◆ **Stored data**:
== Segment start ==

(* ===== verification/Log.v ===== *)
(** * The log (log.c)

    A transaction gathers the block writes of the file-system calls in progress;
    end_op of the last of them commits: the blocks go to the log on disk, then
    the header (the commit point), then to their home locations, then the
    header is cleared.  The code runs on any [BlockIO]; the log's own state is
    [log].  [sleep] is what other processes do while the caller sleeps. *)

From S2P Require Import Prelude CString Words ProcData Sync Block.
Local Open Scope Z_scope.

Definition MAXOPBLOCKS : Z := 10.
Definition LOGSIZE : Z := MAXOPBLOCKS * 3.

Record logheader := mklh { lh_n : Z; lh_block : list Z }.
Definition SIZEOF_LOGHEADER : Z := 4 + 4 * LOGSIZE.
Record log := mklog {
  log_start : Z; log_size : Z;
  log_outstanding : Z;       (* how many FS sys calls are executing *)
  log_committing : bool;     (* in commit(), please wait *)
  log_dev : Z; log_lh : logheader
}.
Definition set_log_start x l := mklog x (log_size l) (log_outstanding l) (log_committing l) (log_dev l) (log_lh l).
Definition set_log_size x l := mklog (log_start l) x (log_outstanding l) (log_committing l) (log_dev l) (log_lh l).
Definition set_log_outstanding x l := mklog (log_start l) (log_size l) x (log_committing l) (log_dev l) (log_lh l).
Definition set_log_committing x l := mklog (log_start l) (log_size l) (log_outstanding l) x (log_dev l) (log_lh l).
Definition set_log_dev x l := mklog (log_start l) (log_size l) (log_outstanding l) (log_committing l) x (log_lh l).
Definition set_log_lh x l := mklog (log_start l) (log_size l) (log_outstanding l) (log_committing l) (log_dev l) x.
Definition set_lh_n x h := mklh x (lh_block h).
Definition set_lh_block x h := mklh (lh_n h) x.

(** struct superblock of fs.h, in block 1. *)
Record superblock := mksb {
  sb_size : Z; sb_nblocks : Z; sb_ninodes : Z; sb_nlog : Z; sb_logstart : Z; sb_inodestart : Z; sb_bmapstart : Z
}.
Definition sb_of_bytes (x : block) : option superblock :=
  a ← get_word x 0; b ← get_word x 4; c ← get_word x 8; d ← get_word x 12;
  e ← get_word x 16; f ← get_word x 20; g ← get_word x 24; Some (mksb a b c d e f g).

Record lstate (S : Type) := mkls { ls_log : log; ls_io : S }.
Arguments mkls {S}.
Arguments ls_log {S}.
Arguments ls_io {S}.
Definition set_ls_log {S} x (s : lstate S) : lstate S := mkls x (ls_io s).
Definition set_ls_io {S} (x : S) (s : lstate S) : lstate S := mkls (ls_log s) x.

Section log.
Context {C : Type} `{BlockIO C}.
Abbreviation L := (M (lstate C)).
Context (sleep : chan → string → L unit).

Definition io {A} (m : M C A) : L A := zoom ls_io set_ls_io m.
Definition the {A} (f : log → A) : L A := gets (λ s, f (ls_log s)).
Definition upd_log (f : log → log) : L unit := modS (λ s, set_ls_log (f (ls_log s)) s).
Definition chan_log : chan := ChAddr (-1).

Definition readsb (dev : Z) : L superblock :=
  let! bp := io (io_bread dev 1) in
  let! x := io (io_data bp) in
  let! sb := of_opt (sb_of_bytes x) in
  io (io_brelse bp) ;;;
  ret sb.

(** log.lh.block[i]; the argument of bread is unsigned. *)
Definition get_lh_block (i : nat) : L Z :=
  let! h := the log_lh in of_opt (lh_block h !! i).
Definition put_lh_block (i : nat) (v : Z) : L unit :=
  let! h := the log_lh in
  let! _ := of_opt (lh_block h !! i) in
  upd_log (set_log_lh (set_lh_block (<[i := v]> (lh_block h)) h)).
Definition set_n (n : Z) : L unit := upd_log (λ l, set_log_lh (set_lh_n n (log_lh l)) l).

(** Copy committed blocks from log to their home location *)
Definition install_one (tail : nat) : L unit :=
  let! dev := the log_dev in
  let! start := the log_start in
  let! lbuf := io (io_bread dev (u32 (start + Z.of_nat tail + 1))) in
  let! b := get_lh_block tail in
  let! dbuf := io (io_bread dev (u32 b)) in
  let! x := io (io_data lbuf) in
  io (io_store dbuf x) ;;;
  io (io_bwrite dbuf) ;;;
  io (io_brelse lbuf) ;;;
  io (io_brelse dbuf).
Definition install_trans : L unit :=
  let! n := the (λ l, lh_n (log_lh l)) in
  mfor (seq 0 (Z.to_nat n)) install_one.

(** The offset of block[i] in a struct logheader. *)
Definition lh_off (i : nat) : nat := (4 + 4 * i)%nat.

Definition read_head : L unit :=
  let! dev := the log_dev in
  let! start := the log_start in
  let! buf := io (io_bread dev (u32 start)) in
  let! x := io (io_data buf) in
  let! n := of_opt (get_word x 0) in
  set_n (s32 n) ;;;
  mfor (seq 0 (Z.to_nat (s32 n))) (λ i,
    let! b := of_opt (get_word x (lh_off i)) in
    put_lh_block i (s32 b)) ;;;
  io (io_brelse buf).

(** The header block with the entries of [h] stored from index [i] on. *)
Fixpoint put_blocks (x : block) (i : nat) (bs : list Z) : option block :=
  match bs with
  | [] => Some x
  | b :: bs' => y ← put_word x (lh_off i) b; put_blocks y (S i) bs'
  end.
Definition write_head : L unit :=
  let! dev := the log_dev in
  let! start := the log_start in
  let! buf := io (io_bread dev (u32 start)) in
  let! x := io (io_data buf) in
  let! h := the log_lh in
  let! x := of_opt (put_word x 0 (lh_n h)) in
  (* the loop reads block[i] for i < n: past the array it faults *)
  let! x := (if decide (Z.to_nat (lh_n h) ≤ length (lh_block h))%nat
             then of_opt (put_blocks x 0 (take (Z.to_nat (lh_n h)) (lh_block h))) else fault) in
  io (io_store buf x) ;;;
  io (io_bwrite buf) ;;;
  io (io_brelse buf).

Definition recover_from_log : L unit :=
  read_head ;;;
  install_trans ;;;
  set_n 0 ;;;
  write_head.

Definition initlog (dev : Z) : L unit :=
  if decide (BSIZE ≤ SIZEOF_LOGHEADER) then panic "initlog: too big logheader" else
  io (k_initlock "log") ;;;
  let! sb := readsb dev in
  upd_log (set_log_start (s32 (sb_logstart sb))) ;;;
  upd_log (set_log_size (s32 (sb_nlog sb))) ;;;
  upd_log (set_log_dev dev) ;;;
  recover_from_log.

(** One turn of the loop of begin_op: [true] when the call may go on. *)
Definition begin_op_turn : L bool :=
  let! l := the id in
  if log_committing l then
    sleep chan_log "log" ;;; ret false
  else if decide (LOGSIZE < lh_n (log_lh l) + (log_outstanding l + 1) * MAXOPBLOCKS) then
    sleep chan_log "log" ;;; ret false
  else
    upd_log (set_log_outstanding (log_outstanding l + 1)) ;;;
    io (k_release "log") ;;;
    ret true.
Fixpoint begin_op_loop (fuel : nat) : L unit :=
  match fuel with
  | O => diverge
  | S fuel' =>
      let! go := begin_op_turn in
      if go then skip else begin_op_loop fuel'
  end.
(** How often the caller may be woken without getting in. *)
Definition op_fuel : nat := 64.
Definition begin_op : L unit := io (k_acquire "log") ;;; begin_op_loop op_fuel.

(** Copy modified blocks from cache to log. *)
Definition write_one (tail : nat) : L unit :=
  let! dev := the log_dev in
  let! start := the log_start in
  let! to := io (io_bread dev (u32 (start + Z.of_nat tail + 1))) in
  let! b := get_lh_block tail in
  let! from := io (io_bread dev (u32 b)) in
  let! x := io (io_data from) in
  io (io_store to x) ;;;
  io (io_bwrite to) ;;;
  io (io_brelse from) ;;;
  io (io_brelse to).
Definition write_log : L unit :=
  let! n := the (λ l, lh_n (log_lh l)) in
  mfor (seq 0 (Z.to_nat n)) write_one.

Definition commit : L unit :=
  let! n := the (λ l, lh_n (log_lh l)) in
  if decide (0 < n) then
    write_log ;;;
    write_head ;;;
    install_trans ;;;
    set_n 0 ;;;
    write_head
  else skip.

Definition end_op : L unit :=
  io (k_acquire "log") ;;;
  let! l := the id in
  upd_log (set_log_outstanding (log_outstanding l - 1)) ;;;
  if log_committing l then panic "log.committing" else
  let! l := the id in
  let do_commit := bool_decide (log_outstanding l = 0) in
  (if do_commit then upd_log (set_log_committing true) else io (k_wakeup chan_log)) ;;;
  io (k_release "log") ;;;
  if do_commit then
    commit ;;;
    io (k_acquire "log") ;;;
    upd_log (set_log_committing false) ;;;
    io (k_wakeup chan_log) ;;;
    io (k_release "log")
  else skip.

(** The absorption loop: the first of [bs] equal to [b], else their number. *)
Fixpoint absorb (bs : list Z) (b : Z) : nat :=
  match bs with
  | [] => O
  | x :: bs' => if decide (u32 x = b) then O else S (absorb bs' b)
  end.
Definition log_write (b : nat) : L unit :=
  let! l := the id in
  if decide (LOGSIZE ≤ lh_n (log_lh l) ∨ log_size l - 1 ≤ lh_n (log_lh l))
  then panic "too big a transaction" else
  if decide (log_outstanding l < 1) then panic "log_write outside of trans" else
  io (k_acquire "log") ;;;
  let! bn := io (io_blockno b) in
  let! h := the log_lh in
  let i := absorb (take (Z.to_nat (lh_n h)) (lh_block h)) bn in
  put_lh_block i (s32 bn) ;;;
  (if decide (Z.of_nat i = lh_n h) then set_n (lh_n h + 1) else skip) ;;;
  io (io_set_dirty b) ;;;
  io (k_release "log").
End log.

== Segment end ==

◆ **Brief**: The answer must be a single number: the count of lines in the data that contain the word "Arguments".

◆ **Solution**: 3